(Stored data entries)
(** * auto-marker-label: synthetic-data generation scripts and pipeline

    A shallow embedding of the scripts under [generating_synthetic_data/]
    ([generate_synthetic_data.py], [config_template.py]) and of the
    generation pipeline they drive, together with the properties stated
    about them.

    Layout:
    - [Py]      : the Python effects the scripts use (printing, [sys.exit],
                  exceptions, [os.path.exists], [os.makedirs], [input]);
    - [Aml]     : the keyword signature of [automarkerlabel.generateSimTrajectories];
    - [GenerateSyntheticData] : [generate_synthetic_data.py];
    - [ConfigTemplate]        : [config_template.py];
    - [Pipeline]              : the generation pipeline itself;
    - [Obs], [PipelineObs], [Demo] : the vocabulary of the statements and
                  concrete runs;
    - [CheckHdf5Structure], [InspectSyntheticData], [TestAttentionModels] :
                  [check_hdf5_structure.py], [inspect_synthetic_data.py] and
                  [test_attention_models.py], with their vocabulary in
                  [Hdf5Table], [InspectTable] and [TestsTable];
    - then the lemmas, stage by stage, the claims C1 to C10 and the further
      properties X1 to X23.

    Conventions.  A script is a computation over a [world] (which paths
    exist, what is left on standard input) that yields the events it
    performed and how it ended.  Printing, [os.makedirs] and the clock are
    taken to succeed; [os.path.dirname], [os.path.abspath] and the rendering
    of the elapsed time are parameters.  The command line is what [argparse]
    makes of the declared options.  What h5py, pickle, numpy and torch
    return or raise is a parameter of the script that calls them, and so is
    every rendering of a floating-point number. *)

From Stdlib Require Import ZArith String Ascii List DecimalString Decimal Lia.
From stdpp Require Import base option list strings gmap.

Open Scope Z_scope.
Open Scope string_scope.
Open Scope list_scope.

(** ** Text helpers used by the f-strings of the scripts *)

(** [str(n)] for a Python [int]. *)
Definition show_Z (z : Z) : string := NilZero.string_of_int (Z.to_int z).

(** [str(n)] for a non-negative count ([len(...)], a tensor dimension). *)
Definition show_nat (n : nat) : string := NilZero.string_of_uint (Nat.to_uint n).

(** Python's [s * n] on strings. *)
Fixpoint str_repeat (s : string) (n : nat) : string :=
  match n with
  | O => ""
  | S k => s +:+ str_repeat s k
  end.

- [YOUR GOAL]
In the entries above, count the lines that include "Scope" and write nothing but that number.

- [EXPECTED ANSWER]
3